By RFID MFG Editorial Team · Updated June 14, 2026
For decades warehouses relied on barcodes, which must be scanned one at a time and in direct line of sight. RFID removes both limits: a single fixed or handheld reader can capture hundreds of tagged items per second through cartons and packaging, so receiving, put-away, picking and cycle counts all move faster.
In a typical deployment, UHF RFID labels are applied to cartons or pallets, antennas are mounted at dock doors and aisle gateways, and reads flow into the warehouse management system (WMS) in real time. Staff stop hand-scanning every item and instead see what arrived, what shipped and what is on each shelf automatically.

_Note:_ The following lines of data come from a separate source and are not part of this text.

(** The configured generator always has a hint for a composite. *)
Lemma configured_hint (score : Q) (breakdown : gmap pystr Q)
    (relationship_type : option pystr) (confidence : Q) :
  (0 <= score)%Q →
  ∃ hint,
    generate_hint Config.hint_generator score breakdown user_input answer
      relationship_type confidence = Some hint
    ∧ hint ≠ [].
Proof.
  intros Hpos. apply HintMore.generate_hint_some_nonempty; [done | |];
    compute_done.
Qed.

(** The handler past the exact-match test. *)
Lemma general_path (log : list call) :
  normalize_text user_input ≠ normalize_text answer →
  Main.calculate_similarity user_input answer log
  = (result ← calculate_combined_similarity user_input answer
                Config.WEIGHTS Config.NLI_TEMPLATES
                Config.CONTRADICTION_TEMPLATES;
     '(relationship_type, relationship_confidence) ←
       analyze_relationship_type user_input answer
         Config.RELATIONSHIP_ANALYSIS_TEMPLATES;
     hint ← lift (generate_hint Config.hint_generator
                    (Similarity.similarity_score result)
                    (Similarity.breakdown result)
                    user_input answer (Some relationship_type)
                    relationship_confidence);
     mret {| Main.similarity_score := Similarity.similarity_score result;
             Main.hint := hint;
             Main.category_match := false;
             Main.breakdown := Similarity.breakdown result |}) log.
Proof.
  intros Hne. unfold Main.calculate_similarity.
  by rewrite bool_decide_eq_false_2.
Qed.

Lemma combined_shape (weights : gmap pystr Q)
    (nli_templates contradiction_templates : list pystr)
    (log log' : list call) (res : Scores) :
  calculate_combined_similarity user_input answer weights nli_templates
    contradiction_templates log = (Some res, log') →
  (0 <= Similarity.similarity_score res <= 100)%Q
  ∧ dom (Similarity.breakdown res)
    = ({[k_semantic; k_relational; k_formative; k_contradiction]}
       : gset pystr).
Proof.
  intros Hc.
  apply FusionMore.combined_inv in Hc
    as [(_ & -> & _)|(_ & s & r & c & f & log1 & _ & _ & _ & Hf)].
  - split; [by vm_compute | apply FusionMore.make_breakdown_dom].
  - apply FusionMore.fuse_inv in Hf as (ws & wr & wf & _ & _ & _ & _ & ->).
    split; [apply FusionMore.composite_bounds
           | apply FusionMore.make_breakdown_dom].
Qed.

End WithCapabilities.
End HandlerFacts.

(** X23: every response of the request handler carries a score in [0, 100],
    a non-empty hint and a breakdown with exactly the four keys; its
    [category_match] is true exactly on the exact-match path, on which no
    model has been called. *)
Theorem calculate_similarity_response `{U : Unicode} `{E : External}
    (user_input answer : pystr) (log log' : list call)
    (response : Main.SimilarityResponse) :
  Main.calculate_similarity user_input answer log = (Some response, log') →
  (0 <= Main.similarity_score response <= 100)%Q
  ∧ Main.hint response ≠ []
  ∧ dom (Main.breakdown response)
    = ({[k_semantic; k_relational; k_formative; k_contradiction]}
       : gset pystr)
  ∧ (Main.category_match response = true
     ↔ normalize_text user_input = normalize_text answer)
  ∧ (normalize_text user_input = normalize_text answer → log' = log).
Proof.
  destruct (decide (normalize_text user_input = normalize_text answer))
    as [Heq|Hne].
  - unfold Main.calculate_similarity. rewrite bool_decide_eq_true_2 by done.
    intros [= <- <-]. simpl.
    split; [by vm_compute|]. split; [done|].
    split; [apply FusionMore.make_breakdown_dom|]. by split.
  - rewrite HandlerFacts.general_path by done. intros Hh.
    apply EffFacts.bind_inv in Hh as (result & log1 & Hres & Hh).
    apply EffFacts.bind_inv in Hh as ([rt rc] & log2 & Han & Hh).
    apply EffFacts.bind_inv in Hh as (hint & log3 & Hhint & Hh).
    apply EffFacts.lift_inv in Hhint as [Hhint ->].
    injection Hh as <- <-. simpl.
    destruct (HandlerFacts.combined_shape _ _ _ _ _ _ _ _ Hres) as [Hb Hd].
    destruct (HandlerFacts.configured_hint user_input answer
                (Similarity.similarity_score result)
                (Similarity.breakdown result) (Some rt) rc (proj1 Hb))
      as (hint' & Hhint' & Hne').
    rewrite Hhint in Hhint'. injection Hhint' as <-.
    split; [done|]. split; [done|]. split; [done|]. split.
    + split; [done | by intros Heq].
    + by intros Heq.
Qed.

Lemma calculate_similarity_response_witness :
  let U := Latin1.tables in
  let E := Mock.external Mock.part_or_result in
  let out := Main.calculate_similarity (py "친구") (py "배신") [] in
  let response :=
    default {| Main.similarity_score := 0; Main.hint := [];
               Main.category_match := true; Main.breakdown := ∅ |} out.1 in
  (0 <= Main.similarity_score response <= 100)%Q
  ∧ Main.hint response ≠ []
  ∧ dom (Main.breakdown response)
    = ({[k_semantic; k_relational; k_formative; k_contradiction]}
       : gset pystr)
  ∧ (Main.category_match response = true
     ↔ normalize_text (py "친구") = normalize_text (py "배신"))
  ∧ (normalize_text (py "친구") = normalize_text (py "배신") → out.2 = []).
Proof.
  intros U E out response.
  apply (calculate_similarity_response (py "친구") (py "배신") [] out.2).
  by vm_compute.
Defined.

(** X24: the request handler answers exactly when the two strings are equal
    after normalisation, or the embedding model returns two vectors, every
    affirmative and contradiction template renders and is classified, and
    every template of the taxonomy renders; in every other case the
    exception reaches the handler's 500 response. *)
Theorem calculate_similarity_defined `{U : Unicode} `{E : External}
    (user_input answer : pystr) (log : list call) :
  is_Some (Main.calculate_similarity user_input answer log).1
  ↔ normalize_text user_input = normalize_text answer
    ∨ (Reference.embeds user_input answer
       ∧ Reference.scores_classified user_input answer
       ∧ Spec.renders user_input answer
           Config.RELATIONSHIP_ANALYSIS_TEMPLATES).
Proof.
  destruct (decide (normalize_text user_input = normalize_text answer))
    as [Heq|Hne].
  - split; [by left|]. intros _.
    unfold Main.calculate_similarity. rewrite bool_decide_eq_true_2 by done.
    by eexists.
  - rewrite HandlerFacts.general_path by done. split.
    + intros Hh. right.
      apply EffFacts.is_Some_run in Hh as (response & log' & Hrun).
      apply EffFacts.bind_inv in Hrun as (result & log1 & Hres & Hrun).
      apply EffFacts.bind_inv in Hrun as ([rt rc] & log2 & Han & _).
      apply FusionMore.combined_inv in Hres
        as [(Heq & _)|(_ & s & r & c & f & l1 & Hs & Hr & _)]; [done|].
      split; [by eapply HandlerFacts.semantic_inv|].
      split; [|by eapply HandlerFacts.analyze_inv].
      apply RelationalFacts.defined_needs_all with l1.
      rewrite Hr. by eexists.
    + intros [Heq|(Hemb & Hsc & Hren)]; [done|].
      destruct (HandlerFacts.semantic_defined user_input answer log Hemb)
        as [s Hs].
      apply Forall_app in Hsc as [H1 H2].
      apply RelationalFacts.all_render in H1 as (hs & Hr1 & Hc1).
      apply RelationalFacts.all_render in H2 as (chs & Hr2 & Hc2).
      pose proof (RelationalFacts.relational_value user_input answer _ _
                    hs chs (log ++ [Encode [user_input; answer]]) Hr1 Hr2
                    ltac:(by apply Forall_app)) as Hr.
      destruct (HandlerFacts.formative_defined h2j
                  (normalize_text user_input) (normalize_text answer))
        as [f Hf].
      pose proof (FusionFacts.calculate_combined_similarity_fuse
                    user_input answer Config.WEIGHTS Config.NLI_TEMPLATES
                    Config.CONTRADICTION_TEMPLATES _ _ f _ log _ _
                    Hne Hs Hr Hf) as Hc.
      rewrite (FusionFacts.fuse_value _ _ _ _ Config.WEIGHTS 0.50 0.35 0.15)
        in Hc by reflexivity.
      rewrite (EffFacts.bind_some _ _ _ _ _ Hc).
      match type of Hc with _ = (Some ?res, ?l) =>
        destruct (HandlerFacts.analyze_defined user_input answer
                    Config.RELATIONSHIP_ANALYSIS_TEMPLATES l Hren)
          as ([rt rc] & log2 & Han);
        destruct (HandlerFacts.configured_hint user_input answer
                    (Similarity.similarity_score res)
                    (Similarity.breakdown res) (Some rt) rc)
          as (hint & Hhint & _);
          [apply FusionMore.composite_bounds|]
      end.
      rewrite (EffFacts.bind_some _ _ _ _ _ Han).
      cbn [Similarity.similarity_score Similarity.breakdown] in Hhint |- *.
      unfold mbind, eff_bind, lift. rewrite Hhint. by eexists.
Qed.

(** X25: with non-negative weights, raising any of the semantic, relational
    and formative signals while the contradiction signal is kept never
    lowers the composite. *)
Theorem fuse_signal_monotone (s1 s2 r1 r2 f1 f2 c : Q)
    (weights : gmap pystr Q) (ws wr wf : Q) (log : list call) :
  weights !! k_semantic = Some ws →
  weights !! k_relational = Some wr →
  weights !! k_formative = Some wf →
  (0 <= ws)%Q → (0 <= wr)%Q → (0 <= wf)%Q →
  (s1 <= s2)%Q → (r1 <= r2)%Q → (f1 <= f2)%Q →
  ∃ res1 res2,
    fuse s1 r1 f1 c weights log = (Some res1, log)
    ∧ fuse s2 r2 f2 c weights log = (Some res2, log)
    ∧ (Similarity.similarity_score res1 <= Similarity.similarity_score res2)%Q.
Proof.
  intros Hs Hr Hf Hws Hwr Hwf Hs12 Hr12 Hf12.
  do 2 eexists. split; [by apply FusionFacts.fuse_value|].
  split; [by apply FusionFacts.fuse_value|]. simpl.
  apply PyNumFacts.py_round_mono.
  apply Qmult_le_compat_r; [|lra].
  apply FusionFacts.clip_mono.
  pose proof (Qmult_le_compat_r s1 s2 ws Hs12 Hws).
  pose proof (Qmult_le_compat_r r1 r2 wr Hr12 Hwr).
  pose proof (Qmult_le_compat_r f1 f2 wf Hf12 Hwf).
  lra.
Qed.

Lemma fuse_signal_monotone_witness :
  ∃ res1 res2,
    fuse 0.8 0.2 0.1 0.3 Config.WEIGHTS [] = (Some res1, [])
    ∧ fuse 0.9 0.2 0.4 0.3 Config.WEIGHTS [] = (Some res2, [])
    ∧ (Similarity.similarity_score res1 <= Similarity.similarity_score res2)%Q.
Proof.
  apply (fuse_signal_monotone 0.8 0.9 0.2 0.2 0.1 0.4 0.3 Config.WEIGHTS
           0.50 0.35 0.15 [])%Q; try reflexivity; by vm_compute.
Defined.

Barcode vs RFID in the warehouse
| Aspect | Barcode | RFID |
|---|---|---|
| Line of sight | Required | Not required |
| Items per read | One | Hundreds at once |
| Typical range | A few cm | Up to ~10 m (UHF) |
| Re-writable data | No | Yes |
| Stock-count speed | Slow, manual | Fast, bulk |
Key takeaways
- Bulk, no-line-of-sight reads speed up every inbound and outbound step
- Real-time inventory accuracy reduces shrinkage and stockouts
- UHF (860–960 MHz) is the usual choice for pallet and carton range
- Tags, labels and readers integrate with most WMS platforms
How RFID MFG helps
RFID MFG supplies the UHF inlays, labels, hard tags and reader hardware that make warehouse visibility possible — pre-encoded to your numbering scheme and tested for your packaging and read environment.

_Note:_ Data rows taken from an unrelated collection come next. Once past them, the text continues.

(** The cell the parser builds for a column at the absolute offset
    [offset]. *)
Definition parsedCell (view : list Z) (chnkLookupMap : gmap Z ChnkEntry)
    (column : MbeColumn) (offset : Z) : cell :=
  match col_type column with
  | INT =>
      CellNum (if byteLength view <? offset + 4 then 0
               else toInt32 (le32_value view offset))
  | STR | STRID =>
      CellStr (match chnkLookupMap !! offset with
               | Some chnkEntry => chnk_text chnkEntry
               | None => []
               end)
  end.

Fixpoint parsedCells (view : list Z) (chnkLookupMap : gmap Z ChnkEntry)
    (columns : list MbeColumn) (rowBaseFileOffset currentOffsetWithinRow : Z)
  : list cell :=
  match columns with
  | [] => []
  | column :: columns' =>
      parsedCell view chnkLookupMap column (rowBaseFileOffset + currentOffsetWithinRow)
      :: parsedCells view chnkLookupMap columns' rowBaseFileOffset
           (currentOffsetWithinRow + cellWidth (col_type column))
  end.

(** Pass 1 of [parseMbeFile], up to the last sheet header. *)
Definition headerPass (view : list Z) : M (list SheetHeader * Z) :=
  verifyMagic view EXPA_MAGIC_BYTES 0 ;;;
  sheetCount <<- getUint32 view (0 + byteLength EXPA_MAGIC_BYTES) ;;
  readSheetHeaders (Z.to_nat sheetCount) view (0 + byteLength EXPA_MAGIC_BYTES + 4) [].

(** The offset from which [parseMbeFile] searches the CHNK magic. *)
Definition chnkSearchStart (sheetHeaderData : list SheetHeader)
    (expaDataBlocksStartOffset : Z) : Z :=
  snd (assignStartOffsets sheetHeaderData expaDataBlocksStartOffset).











(** A header as pass 1 leaves it, with sizes that are unsigned 32-bit
    values. *)
Definition header_ranges (h : SheetHeader) : Prop :=
  0 <= h_expaAreaSizePerRow h /\ 0 <= h_expaRowCount h.

Definition header_started (h : SheetHeader) : Prop :=
  header_ranges h /\
  exists start, h_sheetExpaDataStartOffset h = Some start /\ 0 <= start.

Frequently asked questions
Which frequency is best for warehouses?
UHF (860–960 MHz) is standard for pallet and carton tracking because of its longer read range and fast bulk reads. HF/NFC suits item-level tagging at short range.
Can RFID integrate with our WMS or ERP?
Yes. Readers output data over USB, RS232/485, Wi-Fi or Ethernet, and middleware feeds it into common WMS/ERP systems.